§ WHAT YOU HAVE TO DO: Transcribe exactly everything in the data below from the line containing "(** ** Properties *)" down to the line containing "Theorem oidc_entity_order_independent (h1", both lines included and nothing further.
┌──
(* ===== verification/Entity.v ===== *)
(** * Cedar principals for the identity sources ([src/src/domain/identity/entity.rs]) *)

From S2P Require Import Prelude Identity CedarApi.

Module Entity.
Import Identity CedarApi.

Inductive EntityBuildError : Type :=
| InvalidEntityType (msg : string)
| EntityCreationFailed (msg : string)
| ContextCreationFailed (msg : string).

Definition EntityBuildError_fmt (e : EntityBuildError) : string :=
  match e with
  | InvalidEntityType msg => "invalid entity type: " +:+ msg
  | EntityCreationFailed msg => "entity creation failed: " +:+ msg
  | ContextCreationFailed msg => "context creation failed: " +:+ msg
  end.

Record OidcEntity : Type := mkOidcEntity {
  oe_email : string;
  oe_idp_prefix : string;
  oe_subject : string;
  oe_subject_type : string;
  oe_groups : list string;
  oe_claims : list string
}.

Record AwsRoleEntity : Type := mkAwsRoleEntity {
  ae_account_id : string;
  ae_role_arn : string;
  ae_role_name : string;
  ae_role_path : string
}.

Record GcpWorkloadEntity : Type := mkGcpWorkloadEntity {
  ge_project_id : string;
  ge_email : string;
  ge_zone : string
}.

Inductive CedarPrincipal : Type :=
| POidc (e : OidcEntity)
| PAwsRole (e : AwsRoleEntity)
| PGcpWorkload (e : GcpWorkloadEntity).

Definition build_oidc_entity `{HashIter} (oidc : OidcIdentity) : OidcEntity :=
  let groups := dedup (sort_strings (flat_claims (claims oidc))) in
  let claims_ := dedup (sort_strings
    (hash_iter (map_to_list (claims oidc)) ≫= λ kv, (λ v, kv.1 +:+ ":" +:+ v) <$> kv.2)) in
  {| oe_email := oidc_email oidc; oe_idp_prefix := idp_prefix oidc; oe_subject := oidc_subject oidc;
     oe_subject_type := "human"; oe_groups := groups; oe_claims := claims_ |}.

Definition build_aws_role_entity (aws : AwsStsIdentity) : AwsRoleEntity :=
  mkAwsRoleEntity (account_id aws) (role_arn aws) (role_name aws) (role_path aws).

Definition build_gcp_entity (gcp : GcpIdentity) : GcpWorkloadEntity :=
  mkGcpWorkloadEntity (project_id gcp) (gcp_email gcp) (zone gcp).

(** [None]: the call panics. *)
Definition build_principal `{HashIter} (identity : AuthenticatedIdentity) : option CedarPrincipal :=
  match identity with
  | Spire _ => None
  | Oidc oidc => Some (POidc (build_oidc_entity oidc))
  | AwsSts aws => Some (PAwsRole (build_aws_role_entity aws))
  | Gcp gcp => Some (PGcpWorkload (build_gcp_entity gcp))
  end.

Definition source_type_for_identity (identity : AuthenticatedIdentity) : string :=
  match identity with
  | Spire _ => "spire"
  | Oidc _ => "oidc"
  | AwsSts _ => "aws-sts"
  | Gcp _ => "gcp"
  end.

Definition source_type_for_spire_identity (source : SpireAuthSource) : string :=
  match source with JwtSvid => "spire" | MtlsCert => "mtls-spiffe" end.

Definition source_cloud_for_identity (identity : AuthenticatedIdentity) : string :=
  match identity with
  | Spire _ | Oidc _ => ""
  | AwsSts _ => "aws"
  | Gcp _ => "gcp"
  end.

Section entity.
Context `{CedarLib}.

Definition make_entity_uid (entity_type id : string) : result EntityBuildError EntityUid :=
  type_name ← map_err InvalidEntityType
                (type_name_from_str ("Quartermaster" +:+ "::" +:+ entity_type));
  Ok (mkUid type_name id).

Definition string_set_expr (values : list string) : RestrictedExpression := ExprSet values.

Definition build_oidc_cedar_entity (oidc : OidcEntity) : result EntityBuildError Entity :=
  uid ← make_entity_uid "OidcIdentity" (oe_email oidc);
  let attrs := {["email" := ExprString (oe_email oidc); "idp_prefix" := ExprString (oe_idp_prefix oidc);
                 "groups" := string_set_expr (oe_groups oidc); "subject" := ExprString (oe_subject oidc);
                 "subject_type" := ExprString (oe_subject_type oidc);
                 "claims" := string_set_expr (oe_claims oidc)]} in
  map_err EntityCreationFailed (entity_new uid attrs).

Definition build_aws_cedar_entity (aws : AwsRoleEntity) : result EntityBuildError Entity :=
  uid ← make_entity_uid "AwsRoleIdentity" (ae_role_arn aws);
  let attrs := {["account_id" := ExprString (ae_account_id aws); "role_arn" := ExprString (ae_role_arn aws);
                 "role_name" := ExprString (ae_role_name aws); "role_path" := ExprString (ae_role_path aws)]} in
  map_err EntityCreationFailed (entity_new uid attrs).

Definition build_gcp_cedar_entity (gcp : GcpWorkloadEntity) : result EntityBuildError Entity :=
  uid ← make_entity_uid "GcpIdentity" (ge_email gcp);
  let attrs := {["project_id" := ExprString (ge_project_id gcp); "email" := ExprString (ge_email gcp);
                 "zone" := ExprString (ge_zone gcp)]} in
  map_err EntityCreationFailed (entity_new uid attrs).

Definition build_cedar_entity (principal : CedarPrincipal) : result EntityBuildError Entity :=
  match principal with
  | POidc oidc => build_oidc_cedar_entity oidc
  | PAwsRole aws => build_aws_cedar_entity aws
  | PGcpWorkload gcp => build_gcp_cedar_entity gcp
  end.

Definition principal_entity_uid (principal : CedarPrincipal) : result EntityBuildError EntityUid :=
  match principal with
  | POidc oidc => make_entity_uid "OidcIdentity" (oe_email oidc)
  | PAwsRole aws => make_entity_uid "AwsRoleIdentity" (ae_role_arn aws)
  | PGcpWorkload gcp => make_entity_uid "GcpIdentity" (ge_email gcp)
  end.

Definition build_identity_context (identity : AuthenticatedIdentity)
    (environment region request_time : string) (selectors : list string) :
    result EntityBuildError Context :=
  map_err ContextCreationFailed (context_from_pairs
    [("environment", ExprString environment); ("region", ExprString region);
     ("request_time", ExprString request_time);
     ("source_type", ExprString (source_type_for_identity identity));
     ("source_cloud", ExprString (source_cloud_for_identity identity));
     ("selectors", string_set_expr selectors)]).
End entity.

(* ------------------------------------------------------------------ *)
(** ** Properties *)

Lemma concat_perm {A} (l l' : list (list A)) : l ≡ₚ l' → mjoin l ≡ₚ mjoin l'.
Proof.
  induction 1 as [|x l l' _ IH|x y l|l l' l'' _ IH1 _ IH2]; cbn; [done| | |by etrans].
  - by rewrite IH.
  - by rewrite !app_assoc, (Permutation_app_comm x y).
Qed.

Lemma bind_perm {A B} (f : A → list B) l l' : l ≡ₚ l' → l ≫= f ≡ₚ l' ≫= f.
Proof.
  induction 1 as [|x l l' _ IH|x y l|l l' l'' _ IH1 _ IH2]; [done| | |by etrans].
  - by rewrite !bind_cons, IH.
  - by rewrite !bind_cons, !app_assoc, (Permutation_app_comm (f x)).
Qed.

(** The Cedar attributes of an OIDC identity do not depend on the iteration
    order of the claims map: any two orders give the same entity, whose [groups]
    are exactly the claim values and whose [claims] are exactly the
    [name:value] pairs. *)
Theorem oidc_entity_order_independent (h1 h2 : HashIter) (oidc : OidcIdentity) :
  @build_oidc_entity h1 oidc = @build_oidc_entity h2 oidc ∧
  (∀ g, g ∈ oe_groups (@build_oidc_entity h1 oidc) ↔
     ∃ k vs, claims oidc !! k = Some vs ∧ g ∈ vs) ∧
  (∀ c, c ∈ oe_claims (@build_oidc_entity h1 oidc) ↔
     ∃ k vs v, claims oidc !! k = Some vs ∧ v ∈ vs ∧ c = k +:+ ":" +:+ v).
Proof.
  unfold build_oidc_entity, flat_claims, sort_strings. split_and!.
  - assert (@hash_iter h1 _ (map_to_list (claims oidc)) ≡ₚ @hash_iter h2 _ (map_to_list (claims oidc))) as Hp
      by by rewrite !hash_iter_perm.
    f_equal; f_equal; apply sort_strings_canonical.
    + by apply concat_perm, fmap_Permutation.
    + by apply bind_perm.
  - intros g. cbn. rewrite elem_of_dedup, merge_sort_Permutation, list_elem_of_join.
    setoid_rewrite list_elem_of_fmap. split.
    + intros (vs & Hg & ([k vs'] & -> & Hin)). rewrite elem_of_hash_iter, elem_of_map_to_list in Hin. eauto.
    + intros (k & vs & Hk & Hg). exists vs. split; [done|]. exists (k, vs).
      by rewrite elem_of_hash_iter, elem_of_map_to_list.
  - intros c. cbn. rewrite elem_of_dedup, merge_sort_Permutation, list_elem_of_bind. split.
    + intros ([k vs] & (v & -> & Hv)%list_elem_of_fmap & Hin).
      rewrite elem_of_hash_iter, elem_of_map_to_list in Hin. eauto 10.
    + intros (k & vs & v & Hk & Hv & ->). exists (k, vs). split; [by apply list_elem_of_fmap; eauto|].
      by rewrite elem_of_hash_iter, elem_of_map_to_list.
Qed.

End Entity.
└──
§ RESPONSE:
(** ** Properties *)

Lemma concat_perm {A} (l l' : list (list A)) : l ≡ₚ l' → mjoin l ≡ₚ mjoin l'.
Proof.
  induction 1 as [|x l l' _ IH|x y l|l l' l'' _ IH1 _ IH2]; cbn; [done| | |by etrans].
  - by rewrite IH.
  - by rewrite !app_assoc, (Permutation_app_comm x y).
Qed.

Lemma bind_perm {A B} (f : A → list B) l l' : l ≡ₚ l' → l ≫= f ≡ₚ l' ≫= f.
Proof.
  induction 1 as [|x l l' _ IH|x y l|l l' l'' _ IH1 _ IH2]; [done| | |by etrans].
  - by rewrite !bind_cons, IH.
  - by rewrite !bind_cons, !app_assoc, (Permutation_app_comm (f x)).
Qed.

(** The Cedar attributes of an OIDC identity do not depend on the iteration
    order of the claims map: any two orders give the same entity, whose [groups]
    are exactly the claim values and whose [claims] are exactly the
    [name:value] pairs. *)
Theorem oidc_entity_order_independent (h1 h2 : HashIter) (oidc : OidcIdentity) :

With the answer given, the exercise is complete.